TDP1 was initially identified as an excision nuclease specialized for 3′ phosphotyrosyl adducts including TOP1-DPCs (Yang et al., 1996; Pouliot et al., 1999; Interthal et al., 2005). Subsequent studies demonstrated activity against 5′ phosphotyrosyl adducts, consistent with a role in the repair of both TOP1 and TOP2-DPCs (Nitiss et al., 2006; Murai et al., 2012). TDP1 was found to be modified by all three SUMO isozymes (primarily SUMO-1) at its N-terminal lysine 111 within its consensus motif in mammalian cells (Hudson et al., 2012). TDP1 SUMOylation facilitates its recruitment to TOP1-DPCs and does not appear to affect its cleavage activity (Hudson et al., 2012). The SUMO E3 ligases specific for TDP1 SUMOylation have not been identified, and it is possible that PIAS4 may act on TDP1 to coordinate ubiquitylation and TDP1-dependent hydrolysis for TOP1-DPC repair through SUMOylation.

Human TDP2 has been shown by proteomic studies to carry two non-canonical SUMO modification sites (Hendriks et al., 2014; Matlock et al., 2015), but their impacts on TDP2 remain unknown. A study reported that ZNF451 (ZATT), a zinc-finger–containing SUMO ligase, targets TOP2α- and β-DPCs for SUMO-2/3 modifications, which recruit TDP2 to target the TOP2–DNA junction without proteolysis (Schellenberg et al., 2017). It was shown that TDP2 binds SUMOylated TOP2-DPCs via its split-SIM motifs and releases the intact protein with formation of protein-free DSBs. However, it remains enigmatic when and how the cell employs ZATT to obviate the need for proteolysis. The SUMOylation sites in TOP2 for ZATT are yet to be discovered. Since ZATT-mediated SUMO-2/3 modification is proposed to alter the conformation of TOP2-DPCs and expose its tyrosine–DNA linkage, such modification likely takes place in the DNA binding and cleavage domain, bridging TDP2 and the exposed scissile bond.

Overall, SUMOylation plays key roles in repair of TOP-DPCs.
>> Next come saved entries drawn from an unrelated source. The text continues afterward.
Definition set_bucket_quota_tx (bucket_id : bytes) (quota : BucketQuota) : step Bucket :=
  usage ← read_bucket_usage bucket_id;
  tx_guard
    (bytes_allows (quota_bytes quota)
       (u64_saturating_add (version_bytes usage) (multipart_bytes usage)) &&
     objects_allows (quota_objects quota) (current_objects usage)) QuotaExceeded;;
  update_bucket_tx bucket_id (λ bucket, Ok (set_quota quota bucket)).

Definition apply_command_tx (command : MetadataCommand) : step MetadataOutcome :=
  match command with
  | CreateBucket bucket => create_bucket_tx bucket;; mret NoOutcome
  | SetBucketVersioning bucket_id state =>
      bucket ← set_bucket_versioning_tx bucket_id state; mret (BucketOutcome bucket)
  | SetBucketObjectLock bucket_id configuration =>
      bucket ← set_bucket_object_lock_tx bucket_id configuration; mret (BucketOutcome bucket)
  | SetBucketQuota bucket_id quota =>
      bucket ← set_bucket_quota_tx bucket_id quota; mret (BucketOutcome bucket)
  | SetBucketCors bucket_id configuration =>
      bucket ← update_bucket_tx bucket_id (λ bucket, Ok (set_cors configuration bucket));
      mret (BucketOutcome bucket)
  | DeleteBucket name at_ => bucket ← delete_bucket_tx name at_; mret (BucketOutcome bucket)
  | PutObject metadata object_lock origin =>
      cleanup ← put_object_tx metadata object_lock origin; mret (ObjectCommitOutcome cleanup)
  | DeleteObject bucket_id key marker =>
      result ← delete_object_tx bucket_id key marker; mret (DeleteObjectOutcome result)
  | DeleteObjectVersion bucket_id key version_id release =>
      result ← delete_object_version_tx bucket_id key version_id release;
      mret (DeleteVersionOutcome result)
  | PutObjectLock bucket_id key version_id requested release =>
      state ← put_object_lock_tx bucket_id key version_id requested release;
      mret (ObjectLockOutcome state)
  | ObserveClock release => observe_clock release;; mret NoOutcome
  | CreateMultipartUpload upload => create_multipart_upload_tx upload;; mret NoOutcome
  | PutMultipartPart part =>
      previous ← put_multipart_part_tx part; mret (ReplacedPartOutcome previous)
  | BeginMultipartCompletion upload_id object_id =>
      upload ← begin_multipart_completion_tx upload_id object_id;
      mret (MultipartUploadOutcome upload)
  | FinishMultipartUpload upload_id =>
      parts ← remove_multipart_tx upload_id true 0; mret (MultipartCleanupOutcome parts)
  | AbortMultipartUpload upload_id at_ =>
      parts ← remove_multipart_tx upload_id false at_; mret (MultipartCleanupOutcome parts)
  | RecoverMultipartCompletions =>
      parts ← recover_multipart_completions_tx; mret (MultipartCleanupOutcome parts)
  | PutLifecycleRule rule => put_lifecycle_rule_tx rule;; mret NoOutcome
  | DeleteLifecycleRule rule_id => delete_lifecycle_rule_tx rule_id;; mret NoOutcome
  | CompleteCleanup object_id => complete_cleanup_tx object_id;; mret NoOutcome
  | PruneMutationEvents through => prune_mutation_events_tx through;; mret NoOutcome
  end.
Lemma created_inv b c :
  let c1 := upd_usage <[b_id b := usage_default]>
              (upd_names <[b_name b := b]> (upd_buckets <[b_id b := b]> c)) in
  Inv c → uuid_ok (b_id b) → quota_ok (b_quota b) →
  (b_object_lock b ≠ None → b_versioning b = Enabled) →
  is_none (BUCKETS c !! b_id b) = true → is_none (BUCKET_NAMES c !! b_name b) = true →
  is_u64 (counter c1 BUCKET_COUNT + 1) → Inv (bump_counter BUCKET_COUNT 1 c1).
Proof.
  intros c1 Hinv Huuid Hquota Hlock Hid%is_none_eq Hname%is_none_eq Hu.
  assert (HB : ∀ i x, BUCKETS c !! i = Some x → <[b_id b := b]> (BUCKETS c) !! i = Some x).
  { intros i x Hx. rewrite lookup_insert_ne; [done|]. congruence. }
  assert (HBs : ∀ i, is_Some (BUCKETS c !! i) → is_Some (<[b_id b := b]> (BUCKETS c) !! i)).
  { intros i [x Hx]. by rewrite (HB _ _ Hx). }
  assert (Huse : ∀ i, usage_of c1 i = usage_of c i).
  { intros i. rewrite (usage_upd (b_id b) usage_default c c1 i eq_refl). case_decide; [|done]. subst i.
    by rewrite absent_usage. }
  split; try (by apply Hinv); cbn [bump_counter upd_counters upd_usage upd_names upd_buckets BUCKETS BUCKET_NAMES c1].
  - split.
    + intros i x [[<- <-]|[Hne Hx]]%lookup_insert_Some; [by rewrite lookup_insert_eq|].
      destruct (bucket_row _ _ (inv_buckets _ Hinv) _ _ Hx) as (? & ? & Hxn & ?). split_and!; [done|done| |done].
      rewrite lookup_insert_ne; [done|]. congruence.
    + intros n x [[<- <-]|[Hne Hx]]%lookup_insert_Some; [by rewrite lookup_insert_eq|].
      destruct (bucket_name_row _ _ (inv_buckets _ Hinv) _ _ Hx) as [? Hxb]. auto.
  - eapply versions_buckets; [apply Hinv|]. intros i x Hx. exists x. by rewrite (HB _ _ Hx).
  - destruct (inv_multipart _ Hinv) as [R1 R2 R3]. split; [|done|done].
    intros i u Hi. destruct (R1 i u Hi) as (? & ? & ?). auto.
  - intros i r Hr. destruct (inv_rules _ Hinv i r Hr). auto.
  - counters. apply Hinv.
  - apply bump_counter_u64; [done|apply (inv_counters _ Hinv)].
  - eapply books_ext; [apply Hinv|done|]. unfold totals. by counters.
  - counters. change (counter c1) with (counter c). rewrite tsum_insert, Hid, (inv_bucket_count _ Hinv).
    unfold one. simpl. lia.
  - counters. apply Hinv.
  - intros i x Hx. change (usage_of (bump_counter BUCKET_COUNT 1 c1)) with (usage_of c1).
    rewrite Huse. apply lookup_insert_Some in Hx as [[<- <-]|[Hne Hx]]; [|by apply (inv_quotas _ Hinv)].
    rewrite absent_usage by done. by apply quota_empty.
Qed.

Lemma create_bucket_inv b c u c' :
  Inv c → uuid_ok (b_id b) → quota_ok (b_quota b) → create_bucket_tx b c = (Ok u, c') → Inv c'.
Proof.
  intros Hinv Huuid Hquota Hrun. unfold create_bucket_tx, write_bucket_usage, bucket_key in Hrun. tx_step Hrun.
  assert (Hs : s = c ∧ (b_object_lock b ≠ None → b_versioning b = Enabled)).
  { destruct (b_object_lock b); tx_all; [|by split]. split; [done|]. intros _. by bool_facts. }
  destruct Hs as [-> Hlock]. apply andb_true_iff in E as [E1 E2]. simpl in E1, E2. tx_all.
  match goal with Hj : journal_event _ _ _ _ _ _ _ = _ |- _ =>
    apply journal_event_ok in Hj as (e & He & Hu64 & ->) end.
  set (c1 := upd_usage _ _) in *. rewrite counter_events, counter_upd_ne in H0 by discriminate.
  set (next := counter c1 MUTATION_EVENT_SEQUENCE + 1) in *.
  assert (Hswap : bump_counter BUCKET_COUNT 1 (upd_events <[next := e]>
      (upd_counters <[MUTATION_EVENT_SEQUENCE := next]> c1)) =
    upd_events <[next := e]> (upd_counters <[MUTATION_EVENT_SEQUENCE := next]> (bump_counter BUCKET_COUNT 1 c1))).
  { unfold bump_counter. rewrite counter_events, counter_upd_ne by discriminate.
    unfold upd_counters, upd_events. simpl. by rewrite (insert_insert_ne _ BUCKET_COUNT MUTATION_EVENT_SEQUENCE) by discriminate. }
  rewrite Hswap.
  assert (Hseq : counter (bump_counter BUCKET_COUNT 1 c1) MUTATION_EVENT_SEQUENCE = counter c1 MUTATION_EVENT_SEQUENCE) by by counters.
  subst next. rewrite <-Hseq in *. apply journalled_inv; [|done|done]. clear e He Hu64 Hseq Hswap.
  by apply created_inv.
Qed.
SUMO ligase activity targeting the DPCs clearly contributes to proteolysis by proteasome and non-proteasome proteases. There are several key questions that will likely yield important insights. Given the large number of pathways by which TOP-DPCs can be processed, one of the major questions is pathway choice. It is noteworthy that we understand recognition that is independent of transcription and replication better than we understand pathways that are initiated upon inhibition of replication or transcription. The regulation of modification of topoisomerase-specific repair proteins such as TDPs as well as general repair nucleases such as the MRE11 complex and proteases such as SPRTN will lead to new insights for these questions.